Your objective:
Given the listing below, output exactly the line containing "intros H. apply re_run_opt in H." and every line after it through the end.

-----

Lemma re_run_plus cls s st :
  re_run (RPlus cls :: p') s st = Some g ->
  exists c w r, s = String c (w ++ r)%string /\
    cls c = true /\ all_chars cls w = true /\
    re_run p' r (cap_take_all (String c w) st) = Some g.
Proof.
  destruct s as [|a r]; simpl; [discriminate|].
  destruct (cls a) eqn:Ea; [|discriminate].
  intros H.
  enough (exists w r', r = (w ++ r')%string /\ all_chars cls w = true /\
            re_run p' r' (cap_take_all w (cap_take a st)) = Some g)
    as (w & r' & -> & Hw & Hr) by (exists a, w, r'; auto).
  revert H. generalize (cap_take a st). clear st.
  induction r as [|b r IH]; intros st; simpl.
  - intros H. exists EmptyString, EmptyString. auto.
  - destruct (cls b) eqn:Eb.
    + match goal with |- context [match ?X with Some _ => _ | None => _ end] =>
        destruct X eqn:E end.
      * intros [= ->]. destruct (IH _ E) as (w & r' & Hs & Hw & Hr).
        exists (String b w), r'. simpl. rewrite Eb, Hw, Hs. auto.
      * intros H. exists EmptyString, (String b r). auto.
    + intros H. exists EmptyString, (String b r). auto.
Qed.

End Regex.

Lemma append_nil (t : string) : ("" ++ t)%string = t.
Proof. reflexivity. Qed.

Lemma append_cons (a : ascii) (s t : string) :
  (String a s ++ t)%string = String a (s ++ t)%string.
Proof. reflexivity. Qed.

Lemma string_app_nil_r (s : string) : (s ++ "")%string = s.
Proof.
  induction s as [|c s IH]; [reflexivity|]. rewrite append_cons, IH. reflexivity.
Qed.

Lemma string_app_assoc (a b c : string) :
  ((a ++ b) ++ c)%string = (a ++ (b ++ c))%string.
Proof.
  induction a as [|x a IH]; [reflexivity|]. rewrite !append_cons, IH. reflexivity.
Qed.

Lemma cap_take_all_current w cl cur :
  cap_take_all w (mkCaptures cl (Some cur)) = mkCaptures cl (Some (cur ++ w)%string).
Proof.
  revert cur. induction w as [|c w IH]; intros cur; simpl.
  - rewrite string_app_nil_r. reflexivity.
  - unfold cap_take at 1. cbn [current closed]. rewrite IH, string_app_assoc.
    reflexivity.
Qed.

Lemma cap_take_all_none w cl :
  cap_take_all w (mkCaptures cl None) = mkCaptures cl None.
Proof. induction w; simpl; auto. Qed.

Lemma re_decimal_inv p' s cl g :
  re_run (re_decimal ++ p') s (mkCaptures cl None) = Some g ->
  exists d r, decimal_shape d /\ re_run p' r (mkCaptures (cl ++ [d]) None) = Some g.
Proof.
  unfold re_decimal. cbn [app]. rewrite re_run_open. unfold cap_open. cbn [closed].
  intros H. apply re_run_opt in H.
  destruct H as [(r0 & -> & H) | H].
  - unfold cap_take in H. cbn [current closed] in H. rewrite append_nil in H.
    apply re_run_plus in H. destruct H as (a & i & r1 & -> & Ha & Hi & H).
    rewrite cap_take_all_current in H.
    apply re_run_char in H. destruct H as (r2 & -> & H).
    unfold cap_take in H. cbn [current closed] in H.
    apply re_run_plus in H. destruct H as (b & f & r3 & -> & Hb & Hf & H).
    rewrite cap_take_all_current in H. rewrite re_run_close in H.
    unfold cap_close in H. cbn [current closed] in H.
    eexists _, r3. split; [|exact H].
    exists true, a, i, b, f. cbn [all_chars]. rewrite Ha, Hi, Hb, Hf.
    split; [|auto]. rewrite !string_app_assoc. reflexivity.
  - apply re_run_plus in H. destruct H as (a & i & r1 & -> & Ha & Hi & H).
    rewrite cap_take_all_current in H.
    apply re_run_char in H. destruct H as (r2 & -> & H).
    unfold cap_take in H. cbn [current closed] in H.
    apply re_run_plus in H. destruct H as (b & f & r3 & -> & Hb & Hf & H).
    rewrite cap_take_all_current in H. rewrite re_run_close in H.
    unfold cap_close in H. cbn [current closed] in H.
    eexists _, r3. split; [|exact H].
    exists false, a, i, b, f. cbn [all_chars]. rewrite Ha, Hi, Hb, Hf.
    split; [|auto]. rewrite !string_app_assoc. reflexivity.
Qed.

-----

Answer area:
  intros H. apply re_run_opt in H.
  destruct H as [(r0 & -> & H) | H].
  - unfold cap_take in H. cbn [current closed] in H. rewrite append_nil in H.
    apply re_run_plus in H. destruct H as (a & i & r1 & -> & Ha & Hi & H).
    rewrite cap_take_all_current in H.
    apply re_run_char in H. destruct H as (r2 & -> & H).
    unfold cap_take in H. cbn [current closed] in H.
    apply re_run_plus in H. destruct H as (b & f & r3 & -> & Hb & Hf & H).
    rewrite cap_take_all_current in H. rewrite re_run_close in H.
    unfold cap_close in H. cbn [current closed] in H.
    eexists _, r3. split; [|exact H].
    exists true, a, i, b, f. cbn [all_chars]. rewrite Ha, Hi, Hb, Hf.
    split; [|auto]. rewrite !string_app_assoc. reflexivity.
  - apply re_run_plus in H. destruct H as (a & i & r1 & -> & Ha & Hi & H).
    rewrite cap_take_all_current in H.
    apply re_run_char in H. destruct H as (r2 & -> & H).
    unfold cap_take in H. cbn [current closed] in H.
    apply re_run_plus in H. destruct H as (b & f & r3 & -> & Hb & Hf & H).
    rewrite cap_take_all_current in H. rewrite re_run_close in H.
    unfold cap_close in H. cbn [current closed] in H.
    eexists _, r3. split; [|exact H].
    exists false, a, i, b, f. cbn [all_chars]. rewrite Ha, Hi, Hb, Hf.
    split; [|auto]. rewrite !string_app_assoc. reflexivity.
Qed.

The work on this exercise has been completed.